[Given data]
Lemma candidate_anchor (env : Env) (config : SourceConfig) (href txt : string)
    (ps : list Tag) :
  candidate env config (anchor href txt ps) =
  if PyStr.truthy (PyStr.strip txt) && link_filter config href
     && PyStr.truthy href && PyStr.truthy (urljoin env (base_url config) href)
  then Some {| headline := PyStr.strip txt;
               link := urljoin env (base_url config) href |}
  else None.
Proof. reflexivity. Qed.

(** C4: the scenario.  With a resolver that maps "/a" and "/b" on
    "https://example.com" to "https://example.com/a" and
    "https://example.com/b", as [urljoin] does, the rule with cap 2 applied
    to the three anchors gives exactly the two items First and Second. *)
Theorem C4_scenario (env : Env) (soup : Document) :
  urljoin env "https://example.com" "/a" = "https://example.com/a" →
  urljoin env "https://example.com" "/b" = "https://example.com/b" →
  select soup "h1.title a" = scenario_nodes →
  extract env soup scenario_rule (effective_max_items None scenario_rule) =
  [{| headline := "First"; link := "https://example.com/a" |};
   {| headline := "Second"; link := "https://example.com/b" |}].
Proof.
  intros Ha Hb Hsel. rewrite extract_spec.
  cbn [scenario_rule headline_selector]. rewrite Hsel. unfold scenario_nodes.
  rewrite !candidates_cons, !candidate_anchor.
  cbn [scenario_rule base_url link_filter]. rewrite Ha, Hb.
  vm_compute. reflexivity.
Qed.

Lemma C4_scenario_witness :
  urljoin (env_of scenario_doc) "https://example.com" "/a" = "https://example.com/a" ∧
  urljoin (env_of scenario_doc) "https://example.com" "/b" = "https://example.com/b" ∧
  select scenario_doc "h1.title a" = scenario_nodes ∧
  extract (env_of scenario_doc) scenario_doc scenario_rule
    (effective_max_items None scenario_rule) =
  [{| headline := "First"; link := "https://example.com/a" |};
   {| headline := "Second"; link := "https://example.com/b" |}].
Proof.
  repeat (split; [reflexivity|]).
  apply (C4_scenario (env_of scenario_doc) scenario_doc); reflexivity.
Defined.

(** C5, as stated, fails: with the override [-1] the cap is [-1], the cap
    is tested only after an append, and the result has one item. *)
Lemma C5_one_item_beyond_negative_cap :
  ¬ (Z.of_nat (length (extract (env_of bbc_doc) bbc_doc bbc
                         (effective_max_items (Some (-1)) bbc)))
     <= effective_max_items (Some (-1)) bbc).
Proof. apply Z.lt_nge. vm_compute. reflexivity. Qed.

(** C5, amended: whenever the effective cap is at least 1, the result has
    at most that many items, and as soon as the nodes up to some point
    have filled the cap the loop stops: the nodes after that point stay
    unvisited and the result is the one of the nodes before it. *)
Theorem C5_cap_and_stop (env : Env) (soup : Document) (config : SourceConfig)
    (cap : Z) (pre post : list Element) :
  1 <= cap →
  select soup (headline_selector config) = (pre ++ post)%list →
  Z.of_nat (length (extract env soup config cap)) <= cap ∧
  (cap <= Z.of_nat (length (headlines (fst (for_loop env config cap pre empty_store)))) →
   extract_from env config cap empty_store soup =
   (fst (for_loop env config cap pre empty_store),
    (snd (for_loop env config cap pre empty_store) ++ post)%list) ∧
   (visited env soup config cap <= length pre)%nat).
Proof.
  intros Hcap Hsel. split.
  - pose proof (extract_length_le env soup config cap). lia.
  - intros Hfull.
    assert (extract_from env config cap empty_store soup =
            (fst (for_loop env config cap pre empty_store),
             (snd (for_loop env config cap pre empty_store) ++ post)%list)) as Heq.
    { unfold extract_from. cbn [headlines seen_urls]. rewrite Hsel.
      apply for_loop_prefix; [cbn; lia|exact Hfull]. }
    split; [exact Heq|].
    unfold visited. rewrite Heq, Hsel. cbn [snd]. rewrite !length_app. lia.
Qed.

Lemma C5_cap_and_stop_witness :
  1 <= 1 ∧
  select bbc_doc (headline_selector bbc) = ([card] ++ [card])%list ∧
  Z.of_nat (length (extract (env_of bbc_doc) bbc_doc bbc 1)) <= 1 ∧
  (visited (env_of bbc_doc) bbc_doc bbc 1 <= length [card])%nat.
Proof.
  split; [lia|]. split; [reflexivity|].
  destruct (C5_cap_and_stop (env_of bbc_doc) bbc_doc bbc 1 [card] [card])
    as [Hlen Hstop]; [lia|reflexivity|].
  split; [exact Hlen|]. apply Hstop. vm_compute. discriminate.
Defined.

(** C6: the links of the result are pairwise distinct; the result lists
    qualifying occurrences in document order, each one the first
    occurrence of its link; it is the list of first occurrences cut at the
    cap. *)
Theorem C6_distinct_links_in_document_order
    (env : Env) (soup : Document) (config : SourceConfig) (cap : Z) :
  let items := extract env soup config cap in
  let occurrences :=
    candidates env config (select soup (headline_selector config)) in
  NoDup (link <$> items) ∧
  items `sublist_of` occurrences ∧
  Forall (fun item => ∃ pre post,
            occurrences = (pre ++ item :: post)%list ∧ link item ∉ link <$> pre)
         items ∧
  items = take (room cap 0) (first_occurrences occurrences).
Proof.
  intros items occurrences.
  assert (items = take (room cap 0) (first_occurrences occurrences)) as Hspec
    by apply extract_spec.
  repeat split.
  - rewrite Hspec. eapply sublist_NoDup; [apply first_occurrences_NoDup|].
    apply fmap_sublist, sublist_take.
  - apply extract_sublist.
  - apply Forall_forall. intros item Hin. apply first_occurrences_first.
    rewrite Hspec in Hin. eapply elem_of_sublist; [exact Hin|apply sublist_take].
  - exact Hspec.
Qed.

(** C7: every headline of the result is non-empty, trimmed (it neither
    begins nor ends with whitespace), and the stripped text of a matched
    node; a node whose stripped text is empty,
    and a node whose [href] the filter rejects, leave the result and the
    dedup set as they were and the loop goes on. *)
Theorem C7_headlines_nonempty_and_skips
    (env : Env) (soup : Document) (config : SourceConfig) (cap : Z) :
  Forall (fun item =>
            headline item ≠ EmptyString ∧ trimmed (headline item) ∧
            ∃ element, element ∈ select soup (headline_selector config) ∧
                       headline item = PyStr.strip (get_text element))
         (extract env soup config cap) ∧
  (∀ st element,
     PyStr.strip (get_text element) = EmptyString →
     loop_body env config cap st element = (Continue, st)) ∧
  (∀ st element link_element,
     link_element_of element = Some link_element →
     link_filter config (tag_get link_element "href" EmptyString) = false →
     loop_body env config cap st element = (Continue, st)).
Proof.
  repeat split.
  - apply Forall_forall. intros item Hin.
    destruct (elem_of_extract _ _ _ _ _ Hin) as (element & Hel & Hc).
    destruct (candidate_Some _ _ _ _ Hc) as (le & _ & Hh & Hne & _).
    split; [exact Hne|]. split; [rewrite Hh; apply strip_trimmed|].
    exists element. split; assumption.
  - intros st element Ht. unfold loop_body.
    destruct (link_element_of element); [|reflexivity].
    rewrite Ht. reflexivity.
  - intros st element le Hle Hf. unfold loop_body. rewrite Hle, Hf.
    rewrite orb_true_r. reflexivity.
Qed.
[/Given data]
Aim of the task: Of the entries listed above, reproduce only the lines starting at the line containing "Proof. apply Z.lt_nge." and ending at the line containing "(snd (for_loop env config cap pre empty_store) ++ post)%list) ∧". Include both, exactly as they stand.

Your response:
Proof. apply Z.lt_nge. vm_compute. reflexivity. Qed.

(** C5, amended: whenever the effective cap is at least 1, the result has
    at most that many items, and as soon as the nodes up to some point
    have filled the cap the loop stops: the nodes after that point stay
    unvisited and the result is the one of the nodes before it. *)
Theorem C5_cap_and_stop (env : Env) (soup : Document) (config : SourceConfig)
    (cap : Z) (pre post : list Element) :
  1 <= cap →
  select soup (headline_selector config) = (pre ++ post)%list →
  Z.of_nat (length (extract env soup config cap)) <= cap ∧
  (cap <= Z.of_nat (length (headlines (fst (for_loop env config cap pre empty_store)))) →
   extract_from env config cap empty_store soup =
   (fst (for_loop env config cap pre empty_store),
    (snd (for_loop env config cap pre empty_store) ++ post)%list) ∧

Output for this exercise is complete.